Thumb vote for priority
Sometimes, when reviewing charters with the team, I look to them to help provide some insight into what we should be focused on with our testing. One technique is to walk your list of charters (all twenty or them, or all 200) and have each person provide some insight into where they think it falls in priority. To facilitate this, I sometimes use a thumb vote.

When thumb voting, everyone must vote. There is no sideline. Since I usually use three levels of charter priority (A, B, and C), those map as follows:

  • thumb up = A

  • thumb sideways = B

  • thumb down = C


What I find is that for most charters, most people on the team are on the same page (or really close). Every now and then, you have to make a decision on a close tie (but since you're the test lead, you're use to doing that anyway). Sometimes however, you see some odd votes. Like four up and four down. Those votes normally lead to some really great conversations. Often, people misunderstand the charter or have a different understanding of the risk involved. This surfaces those differences.

It's also fun. (In an I'm-a-tester-so-voting-on-charters-is-fun sort of way.)
Wrapping up a session
When I'm doing a 45 minute test session, I typically find that the last five minutes are reserved for wrap-up. Since I'm normally working with a timer of some sort, I'm normally aware of when I have five minutes to go. Typical activities for wrap-up include:

  • finish what test or activity I'm in the middle of

  • write down what I didn't get to that I think I want to come back to

  • double check to make sure I have enough information for the bugs I need to log

  • double check to make sure I captured all the relevant notes on test data for my session notes (which might mean saving a spreadsheet or something)

  • clean up my test environment (if needed)

  • stop my screen recording and save it off (if running)

  • write down a couple notes about how I feel (did I need something I didn't have, energy level, frustrations, etc...)

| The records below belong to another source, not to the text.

(** X7.  No operation of the exchange protocol changes the line the
    handle stands for: when [ulcd_send], [ulcd_recv_ack],
    [ulcd_send_recv_ack], [ulcd_send_recv_ack_data] or
    [ulcd_send_recv_ack_word] returns, the handle has the descriptor,
    path and speed it had, and its message buffer still has
    [STRBUFSIZE] characters (no message overruns it). *)
Theorem protocol_keeps_line (platform : Platform) (header : Header)
        (s : state) :
  length (err (snd s)) = STRBUFSIZE ->
  (forall data size r s',
      ulcd_send data size s = Some (r, s') ->
      same_line (snd s) (snd s')) /\
  (forall r s',
      ulcd_recv_ack s = Some (r, s') -> same_line (snd s) (snd s')) /\
  (forall data size r s',
      ulcd_send_recv_ack data size s = Some (r, s') ->
      same_line (snd s) (snd s')) /\
  (forall data size buffer n r s',
      ulcd_send_recv_ack_data data size buffer n s = Some (r, s') ->
      same_line (snd s) (snd s')) /\
  (forall data size want r s',
      ulcd_send_recv_ack_word data size want s = Some (r, s') ->
      same_line (snd s) (snd s')).
Proof.
  intros Hlen.
  split; [|split; [|split; [|split]]].
  - intros data size r s' Hrun.
    destruct (ulcd_send_never_fails _ _ _ _ _ Hrun) as [_ Hu].
    rewrite Hu. apply same_line_refl.
  - intros r s'. apply recv_ack_same_line. exact Hlen.
  - intros data size r s'. apply send_recv_ack_same_line. exact Hlen.
  - intros data size buffer n [x buffer'] s'.
    apply send_recv_ack_data_same_line. exact Hlen.
  - intros data size want r s' Hrun.
    destruct (word_runs_data _ _ _ _ _ _ Hrun) as (x & buffer & Hdata).
    apply (send_recv_ack_data_same_line _ _ _ _ _ _ _ _ Hlen Hdata).
Qed.

Lemma protocol_keeps_line_witness :
  same_line new_handle
    (snd (ulcd_error (header := sample_header) new_handle 1
            (Some "Device sent NAK instead of ACK"%string))).
Proof.
  apply (proj1 (proj2 (protocol_keeps_line
                         signed_char_platform sample_header
                         (fresh_world [] [ReadChunk [NAK]], new_handle)
                         eq_refl))
               1
               (after_read (fresh_world [] [ReadChunk [NAK]])
                           (ReadChunk [NAK]) [],
                snd (ulcd_error (header := sample_header) new_handle 1
                       (Some "Device sent NAK instead of ACK"%string)))).
  reflexivity.
Defined.

(** ** More on sending *)

Section SendFrame.

Context {platform : Platform} {header : Header}.

(** The write loop leaves the reading side of the transport alone. *)
Lemma send_loop_reads_nothing fuel data size :
  forall total w u r w' u',
    send_loop fuel data size total (w, u) = Some (r, (w', u')) ->
    read_script w' = read_script w /\ read_calls w' = read_calls w.
Proof.
  induction fuel as [|fuel IH]; intros total w u r w' u' Hrun;
    cbn [send_loop] in Hrun;
    destruct (total <? to_size_t size).
  - discriminate.
  - inversion Hrun. split; reflexivity.
  - unfold bind, sys_write in Hrun.
    destruct (write_script w) as [|[e|k] rest]; [discriminate| |];
      rewrite size_t_never_negative in Hrun;
      apply IH in Hrun; exact Hrun.
  - inversion Hrun. split; reflexivity.
Qed.

(** When the step before succeeded, the body of [ulcd_send_recv_ack]
    is [ulcd_recv_ack]. *)
Lemma send_recv_ack_with_success step s s1 :
  ERROK = 0 ->
  step s = Some (ERROK, s1) ->
  send_recv_ack_with step s = ulcd_recv_ack s1.
Proof.
  intros Hok Hstep. unfold send_recv_ack_with, bind.
  rewrite Hstep, Hok. cbn [Z.eqb negb].
  destruct (ulcd_recv_ack s1) as [[a s2]|] eqn:Hrecv; [|reflexivity].
  destruct (ulcd_recv_ack_code _ _ _ Hrecv) as [[-> _]|[Ha He]].
  - rewrite Hok. reflexivity.
  - destruct (Z.eqb_spec a 0) as [->|_]; cbn [negb].
    + reflexivity.
    + unfold get_error. rewrite He. reflexivity.
Qed.
(** C1 as stated fails: the update that corrects a drifted replica count
    also resets fields the policy never compares (here the minimum ready
    time, the service account and the name of the container port), while
    the labels on the object stay as they were. *)
Lemma update_resets_uncompared_fields :
  let w := Demo.world Demo.driftedStore [] in
  let w' := snd (Reconcile Demo.reconciler Demo.req w) in
  let found := Demo.driftedDeployment in
  ∃ d,
    head (issued w w') = Some (mkEvent (DeploymentUpdate d) None)
    ∧ deployments (store w) !! ("default", "web-deployment") = Some found
    ∧ deploymentEqual (Deployment.Spec found)
        (Deployment.Spec (desiredDeployment (Demo.webApp 2))) = Some false
    ∧ deployments (store w') !! ("default", "web-deployment") = Some d
    ∧ DeploymentSpec.MinReadySeconds (Deployment.Spec found) = 10%Z
    ∧ DeploymentSpec.MinReadySeconds (Deployment.Spec d) = 0%Z
    ∧ PodSpec.ServiceAccountName
        (PodTemplateSpec.Spec (DeploymentSpec.Template (Deployment.Spec found)))
      = "web-sa"
    ∧ PodSpec.ServiceAccountName
        (PodTemplateSpec.Spec (DeploymentSpec.Template (Deployment.Spec d)))
      = ""
    ∧ ObjectMeta.Labels (Deployment.Meta d) !! "team" = Some "payments".
Proof.
  exists (Deployment.mk (Deployment.Meta Demo.driftedDeployment)
            (Deployment.Spec (desiredDeployment (Demo.webApp 2)))).
  repeat split; by vm_compute.
Qed.
Fixpoint VerifyConsistency (running_ts_sz record_ts_sz : gmap N N)
    (cfs : list uint32_t) : Status :=
  match cfs with
  | [] => OK
  | cf :: rest =>
      let s := check_column_family running_ts_sz record_ts_sz cf in
      if ok s then VerifyConsistency running_ts_sz record_ts_sz rest else s
  end.

(** Modelled from the spec: [HandleWriteBatchTimestampSizeDifference] is
    declared in the header and defined in [util/udt_util.cc].  As in the
    spec (4.4): verification mode checks every live referenced column
    family and never writes the output slot; reconciliation mode runs a
    fresh handler over the batch and, if that completes, transfers the
    handler's batch into the output slot with [TransferNewBatch]; on a
    failed replay the slot is left as it was.  The caller supplies the
    slot; [new_batch] is its content before the call, and the result is
    the status and its content afterwards. *)
Definition HandleWriteBatchTimestampSizeDifference (batch : WriteBatch)
    (running_ts_sz record_ts_sz : gmap N N)
    (check_mode : TimestampSizeConsistencyMode)
    (new_batch : option WriteBatch)
  : Run (Status * option WriteBatch) :=
  match check_mode with
  | kVerifyConsistency =>
      Done (VerifyConsistency running_ts_sz record_ts_sz
              (referenced_cfs batch), new_batch)
  | kReconcileInconsistency =>
      let recovery_handler :=
        new_TimestampRecoveryHandler running_ts_sz record_ts_sz in
      '(s, h) ← Iterate batch recovery_handler;
      if ok s then
        '(transferred, _) ← TransferNewBatch h;
        Done (OK, transferred)
      else Done (s, new_batch)
  end.

(** ** Notions used to state the properties *)

(** The recorded size of a column family: 0 when it has no recorded entry. *)
Definition recorded_size (record_ts_sz : gmap N N) (cf : uint32_t) : size_t :=
  default 0 (record_ts_sz !! cf).

(** Every user key of the entry is at least as long as the timestamp size
    recorded for its column family: the keys were written with that suffix
    (spec, 3, "Mutation entry"). *)
Definition entry_keys_carry_suffix (record_ts_sz : gmap N N) (e : Entry)
  : Prop :=
  match entry_cf e with
  | Some cf => Forall (fun k => recorded_size record_ts_sz cf
                                <= N.of_nat (length k)) (entry_keys e)
  | None => True
  end.

Definition keys_carry_recorded_suffix (record_ts_sz : gmap N N)
    (batch : WriteBatch) : Prop :=
  Forall (entry_keys_carry_suffix record_ts_sz) batch.

(** An entry of a dropped column family: it refers to a column family
    that has no entry in the running map. *)
Definition dropped (running_ts_sz : gmap N N) (e : Entry) : bool :=
  match entry_cf e with
  | Some cf => bool_decide (running_ts_sz !! cf = None)
  | None => false
  end.

(** The batch without the entries of dropped column families. *)
Definition live_entries (running_ts_sz : gmap N N) (batch : WriteBatch)
  : WriteBatch :=
  filter (fun e => dropped running_ts_sz e = false) batch.

(** What a run ended with, leaving the data aside: a status or a failed
    assertion. *)
Definition status_of {A} (r : Run (Status * A)) : Run Status :=
  match r with
  | Done (s, _) => Done s
  | AssertFailure => AssertFailure
  end.

(** A pair that fits the wire format: a 32-bit column family id and a
    timestamp size that is positive and fits 16 bits. *)
Definition in_wire_range (p : uint32_t * size_t) : Prop :=
  is_uint32 (fst p) /\ 0 < snd p <= 65535.
(** ** Statistics *)

(** C8: the statistics should cover every trade ever closed.  A manual
    close that succeeds removes the trade from the only map the statistics
    read.  After the sample BUY at 100 is closed by hand at 110, for a P&L of
    10 at confidence 80, the executor reports no closed trade, a win rate of
    0, a total P&L of 0 and an average confidence of 0, where the
    specification's figures over that closed trade are 100, 10 and 80. *)
Theorem C8_statistics_forget_closed_trades :
  (forall (W : Type) (client : ZerodhaClient W)
          (config : AutomaticTradeExecutor.AutomaticTradeConfig) (tradeId : string)
          (e e' : AutomaticTradeExecutor.Executor W) (b : bool),
      AutomaticTradeExecutor.closeTrade config tradeId e = (Resolved b, e') ->
      b = true /\ JSMap.get (AutomaticTradeExecutor.activeTrades e') tradeId = None)
  /\ exists t e1 e2,
       Sim.execute_once (Resolved tt) [] = (Resolved (Some t), e1)
       /\ AutomaticTradeExecutor.closeTrade Sim.config (AutomaticTradeExecutor.id t) e1
          = (Resolved true, e2)
       /\ AutomaticTradeExecutor.pnl_at t 110 == 10
       /\ AutomaticTradeExecutor.activeTrades e2 = []
       /\ let closed :=
            AutomaticTradeExecutor.set_closedAt 1700000000007
              (AutomaticTradeExecutor.set_pnl (AutomaticTradeExecutor.pnl_at t 110)
                 (AutomaticTradeExecutor.set_exitPrice 110
                    (AutomaticTradeExecutor.set_status AutomaticTradeExecutor.CLOSED t))) in
          let stats := AutomaticTradeExecutor.getStatistics e2 in
          AutomaticTradeExecutor.closedTradesCount stats = 0%nat
          /\ AutomaticTradeExecutor.winRate stats == 0
          /\ AutomaticTradeExecutor.totalPnL stats == 0
          /\ AutomaticTradeExecutor.avgConfidence stats == 0
          /\ StatisticsSpec.winRate [closed] == 100
          /\ StatisticsSpec.totalPnL [] [closed] == 10
          /\ StatisticsSpec.avgConfidence [] [closed] == 80.
Proof.
  split.
  - intros W client config tradeId e e' b Hrun.
    exact (closeTrade_resolved config tradeId e e' b Hrun).
  - do 3 eexists.
    split; [vm_compute; reflexivity|].
    split; [vm_compute; reflexivity|].
    split; [vm_compute; reflexivity|].
    split; [vm_compute; reflexivity|].
    cbv zeta. repeat split; vm_compute; reflexivity.
Qed.

(** ** Option strikes *)


Lemma num_nonneg (k : nat) : 0 <= JS.num k.
Proof.
  unfold JS.num. change 0 with (inject_Z 0). rewrite <- Zle_Qle. lia.
Qed.

Lemma num_le (j k : nat) : (j <= k)%nat -> JS.num j <= JS.num k.
Proof.
  intros Hjk. unfold JS.num. rewrite <- Zle_Qle. lia.
Qed.


Section StrikeLoop.
Variables (lo hi step : Q).
Hypothesis step_pos : 0 < step.

Import OptionsTradeService.




End StrikeLoop.










(** ** Option strategies *)


(** X4: in an iron condor whose long call is not below its short call and
    whose long put is not above its short put, [createIronCondor] takes the
    put wing alone for the max loss: max loss = put width - credit, the max
    profit is the credit, and the break-evens are the short strikes moved
    outwards by the credit. *)
Theorem iron_condor_payoff (toString : Q -> string)
  (longCall shortCall longPut shortPut : OptionsTradeService.OptionContract) :
  OptionsTradeService.strikePrice shortCall <= OptionsTradeService.strikePrice longCall ->
  OptionsTradeService.strikePrice longPut <= OptionsTradeService.strikePrice shortPut ->
  let s := OptionsTradeService.createIronCondor toString longCall shortCall longPut shortPut in
  let credit := OptionsTradeService.netCredit s in
  OptionsTradeService.maxProfit s = OptionsTradeService.Finite credit
  /\ OptionsTradeService.maxLoss s
     == OptionsTradeService.strikePrice shortPut - OptionsTradeService.strikePrice longPut
        - credit
  /\ OptionsTradeService.breakEvenLow s == OptionsTradeService.strikePrice shortPut - credit
  /\ OptionsTradeService.breakEvenHigh s == OptionsTradeService.strikePrice shortCall + credit.
Proof.
  intros Hcall Hput. cbv zeta. simpl.
  split; [reflexivity|]. split; [|split; reflexivity].
  rewrite Q.max_r by lra. reflexivity.
Qed.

It looks like a lot, but most of the time it's about five minutes. If it runs over, that's fine of course. Technically my hands-on testing is done when I'm finished with the first bullet point. But I like to include all the other stuff in my time estimates (aka my session time) because I feel it's all important for the work I'm doing.
Getting a report card
A lot of people struggle with figuring out ways to get better at software testing. An additional challenge is to figure out some way to measure progress. There are a lot of bad metrics out there for measuring tester effectiveness. However, in a recent post on the software-testing list, Cem Kaner had the following insight that I thought was too good not to share:
Figure out what types of tasks you are responsible for. Figure out the attributes of those tasks. For example, what makes a good bug report? What makes a good risk analysis? What makes a good test plan? Develop your lists with colleagues who you respect.

Have a colleague you trust and respect review samples of your work against your criteria. (Do the same for her.) That review is your report card.

This doesn’t provide a tidy number. But if you’re trying for continuous quality improvement, this probably gives you more and better information.
Perfmon for SQL Server Analysis
At the moment I'm using Perfmon to gather information on an SQL server and application I'm testing.

To know what are the best counters to use,  I headed over to this great post by Brent Ozar where he explains in detail what perfmon counters you need and how you setup them up.

Here's what he recommends:

Performance Monitor Counters for SQL Server Analysis

These are listed OBJECT first, then COUNTER

  • Memory - Available MBytes

  • Paging File - % Usage

  • Physical Disk - % Disk Time

  • Physical Disk - Avg. Disk Queue Length

  • Physical Disk - Avg. Disk sec/Read

  • Physical Disk - Avg. Disk sec/Write

  • Physical Disk - Disk Reads/sec

  • Physical Disk - Disk Writes/sec

  • Processor - % Processor Time

  • SQLServer:Buffer Manager - Buffer cache hit ratio

  • SQLServer:Buffer Manager - Page life expectancy

  • SQLServer:General Statistics - User Connections

  • SQLServer:Memory Manager - Memory Grants Pending

  • System - Processor Queue Length


Of course, that's the easy part. The real difficulty is being able to parse the log file and know what to do with the data.

Thankfully, Brent describes how to format the results in excel. He also describes how to analyze the data, starting with the the CPU, then Memory and finally Disk Metrics.

Personally, I'm going to go to my client's DBA and ask them what he thinks of the data, as he knows what I'm testing. It's not in my clients best interest to spend excessive amounts of time analysing this type of data when some-one internally is able to do so far quicker.
Byte conversion
There are a million little applets and forms out there to do byte conversions, but for whatever reason this is the one I have bookmarked. I'm sure full time performance testers can do this stuff in their head, but us part-timers need help every now and then. Perhaps I like it because it's a simple clean interface, and it shows me the conversion rates:

1 Byte = 8 Bit
1 Kilobyte = 1024 Bytes
1 Megabyte = 1048576 Bytes
1 Gigabyte = 1073741824 Bytes

Do you have one you prefer? Or perhaps another similar simple tool you use when testing?